While this may sound like just another chapter in the US war on drugs, it
is much more than that. In a move that could set an astounding new
precedent, Renee, facing charges of conspiracy to cultivate and distribute
marijuana, fled to Canada. Today while one of her supposed co-conspirators
is locked in isolation awaiting appeal and another lies dead, denied the
marijuana that allowed him to keep down his AIDS medication, Renee is
waiting to hear whether she will be returned to the US to face a 10 year
mandatory minimum sentence or whether our neighbors to the north will grant
her political asylum.
Renee's story begins in a popular Hollywood cafe/art gallery where she
first met Todd McCormick. It was April 1997; Californians had just passed
Proposition 215 legalizing medical marijuana and McCormick was sitting in
the middle of the room smoking what Renee remembers as a "really big
joint." Intrigued by the fact that he could be so bold, Renee introduced
herself and the two began a conversation about medical marijuana.
McCormick is a long-time medical marijuana activist. By the age of ten, he
had suffered 9 different bouts with bone cancer. The top five vertebrae of
his neck are fused and he has one hip that is the size of a ten-year-old
boy's. McCormick's mother began giving him marijuana, with a doctor's
blessing, at the age of nine and he has used it ever since to manage the
pain of his condition.
In 1995, McCormick opened the first San Diego cannabis buyer's club. In
early 1997 his new project was a book entitled How to Grow Medical
Marijuana. With a $200,000 advance from publisher and fellow activist Peter
McWilliams, McCormick was conducting research for the book in his rented
Bel Air mansion. The night that he met Renee, who had recently graduated
with a fine arts degree from Loyola Marymount University, he asked her if
she would be interested in doing some illustrations for his book. Renee
agreed and thus began her relationship with the "Marijuana Mansion Man," a
relationship that would end up with her in jail less than four months later.
When the Feds raided McCormick's home, it was the culmination of a
whirlwind five-day investigation. For the next 72 hours, Renee was held at
the Los Angeles Federal Prison for Women where she claims she was
strip-searched fifteen times, sometimes under the leering gaze of male
officers, all the while being denied access to legal council. When she
finally was released, Renee was charged with possession, cultivation,
intent to distribute, and conspiracy.
The press surrounding the case caused her to lose her job and for most of
the next year, Renee says, "my phones were being tapped" and "there were
men sitting outside my house." Even after all charges against her were
temporarily dropped in October of 1997, she was still being followed by the
Feds. The DEA was continuing to aggressively pursue its case against
McCormick and Renee was a pawn in their game.

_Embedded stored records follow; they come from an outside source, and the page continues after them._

(** * Functional-dependency algebra of [relation_theory]

    A shallow embedding of [relation_theory/fd.py] and [relation_theory/rs.py]:
    attribute-set closure, canonical cover, candidate keys, the normal-form
    judges and the lossless-decomposition test.

    Modelling conventions.
    - An attribute is a Python [str]; it is a [string] here.
    - [set]/[frozenset] of attributes are [gset string].  Python compares
      sets by content, which is Leibniz equality on [gset].
    - The order in which Python iterates a set is unspecified.  Every
      function that iterates a set takes the enumeration [iter] as an
      argument, and theorems assume of it only that it lists the elements
      of the set, each one once ([IterOrder]).
    - [FDSet.fds] is a Python [list]; it is a [list FD], in list order.
    - [while] loops are run with fuel; for each of them it is proved that
      the fuel used by the model is enough. *)

From Stdlib Require Import Ascii.
From stdpp Require Import gmap strings list sorting.

Set Warnings "-clear-no-such-hyp".


(** ** Data model *)

(** [class FD]: two frozensets; [__eq__] compares both sides. *)
Record FD := mkFD { lhs : gset string; rhs : gset string }.

#[global] Instance FD_eq_dec : EqDecision FD.
Proof. solve_decision. Defined.

(** [class FDSet]: the list [fds]. *)
Record FDSet := mkFDSet { fds : list FD }.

In May of 1998, nearly ten months after she was first arrested, Renee's
attorney Kenneth Kahn called to tell her that he needed to see her
urgently. In a meeting the next day, Kahn informed Renee that the charges
against her were most likely going to be reinstated, and in a very
professionally-risky move, he advised her to flee to Canada. After three
days of meditation, Renee decided to take his advice. Telling her friends
and family that she was taking a trip to pursue a photography project, she
packed a bag, gave away the rest of her possessions, and headed for Vancouver.
Once in Canada, Renee traveled across the country, worked odd jobs to make
a few dollars, and eventually ended up in Montreal where she learned
through an anonymous e-mail tip that bounty hunters were hot on her trail.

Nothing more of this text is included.